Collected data
==============================

(** * Global CO2 Budget: the notebook's arithmetic, embedded and verified

    The notebook [notebooks/Global CO2 Budget.ipynb] is a straight-line
    Python 3 program: after the import cell, six code cells that bind
    thirteen names in fourteen assignments and print six formatted lines.
    This file embeds

    - Python's numeric values ([int] as [Z], [float] as IEEE binary64,
      Rocq's primitive [float]), with the coercions and the exceptions of
      the operators the notebook uses ([*], [/], [-], [**]);
    - the ['g'] presentation type of [str.format], on the exact value of
      a binary64 number;
    - the notebook itself, statement by statement, as state transformers
      over a namespace and a standard output,

    and then proves the properties of the balance it computes. *)

From Stdlib Require Import ZArith QArith Lia.
From Stdlib Require Import PrimFloat FloatOps SpecFloat.
From Stdlib Require Import Ascii DecimalString.
From stdpp Require Import base list gmap strings.
(** X2.  A name that [extract_table_name] returns is not empty, is made of
    alphanumeric/underscore characters only, and stands in the path right
    after a ['/'], in the case it has there. *)
Theorem extract_table_name_shape (path name : string) :
  extract_table_name path = Some name ->
  name <> "" /\ all_word name = true /\ occurs ("/" +:+ name) path = true.
Proof.
  intros H. repeat apply conj.
  - intros ->. now apply extract_table_name_nonempty in H.
  - revert H. induction path as [|c t IH]; [discriminate|].
    rewrite extract_table_name_cons.
    destruct (Ascii.eqb c "/"%char && starts_word t && dot_ahead t); [|exact IH].
    intros [= <-]. apply span_word_all_word.
  - revert H. induction path as [|c t IH]; [discriminate|].
    rewrite extract_table_name_cons.
    destruct (Ascii.eqb c "/"%char && starts_word t && dot_ahead t) eqn:E.
    + intros [= <-]. apply andb_prop in E as [E _]. apply andb_prop in E as [Hc _].
      apply Ascii.eqb_eq in Hc as ->.
      cbn [occurs]. rewrite string_app_cons, string_app_nil_l.
      cbn [startswith]. now rewrite Ascii.eqb_refl, startswith_span_word.
    + intros H. cbn [occurs]. rewrite (IH H). apply orb_true_r.
Qed.

Lemma extract_table_name_shape_mixed_case :
  extract_table_name "s3://b/in/Edm_Entity-v2.final.CSV" = Some "Edm_Entity" /\
  "Edm_Entity" <> "" /\ all_word "Edm_Entity" = true /\
  occurs ("/" +:+ "Edm_Entity") "s3://b/in/Edm_Entity-v2.final.CSV" = true.
Proof.
  assert (extract_table_name "s3://b/in/Edm_Entity-v2.final.CSV" = Some "Edm_Entity")
    as H by reflexivity.
  split; [exact H|].
  exact (extract_table_name_shape "s3://b/in/Edm_Entity-v2.final.CSV" "Edm_Entity" H).
Defined.

(** ** The format detector, in full *)

(** X3.  [detect_format] never returns anything but csv, json, parquet or
    txt, whatever the path. *)
Theorem detect_format_known (path : string) :
  In (detect_format path) ["csv"; "json"; "parquet"; "txt"].
Proof.
  unfold detect_format. cbv zeta.
  destruct (mem (lower (last_item (split "."%char path))) known_formats) eqn:E.
  - now apply mem_In in E.
  - now left.
Qed.



(** ** The reader options, in full *)

(** X5.  The options hold no key beyond the three base keys and, for csv and
    txt only, [header] and [delimiter]. *)
Theorem options_keys (file_format table_name : string) :
  dom (options file_format table_name)
  = ({[ "cloudFiles.format"; "cloudFiles.schemaLocation";
        "cloudFiles.inferColumnTypes" ]} : gset string)
    ∪ (if decide (file_format = "csv" \/ file_format = "txt")
       then {[ "header"; "delimiter" ]}
       else ∅).
Proof.
  unfold options.
  destruct (String.eqb_spec file_format "csv") as [->|Hcsv].
  - cbn [String.eqb Ascii.eqb Bool.eqb].
    rewrite !dom_insert_L, dom_empty_L. case_decide; [set_solver | tauto].
  - destruct (String.eqb_spec file_format "txt") as [->|Htxt].
    + rewrite !dom_insert_L, dom_empty_L. case_decide; [set_solver | tauto].
    + rewrite !dom_insert_L, dom_empty_L. case_decide; [tauto | set_solver].
Qed.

==============================

WORK TASK —
Scan the entries above and show each line that contains the word "path".

EXERCISE RESULT —
    alphanumeric/underscore characters only, and stands in the path right
Theorem extract_table_name_shape (path name : string) :
  extract_table_name path = Some name ->
  name <> "" /\ all_word name = true /\ occurs ("/" +:+ name) path = true.
  - revert H. induction path as [|c t IH]; [discriminate|].
  - revert H. induction path as [|c t IH]; [discriminate|].
    txt, whatever the path. *)
Theorem detect_format_known (path : string) :
  In (detect_format path) ["csv"; "json"; "parquet"; "txt"].
  destruct (mem (lower (last_item (split "."%char path))) known_formats) eqn:E.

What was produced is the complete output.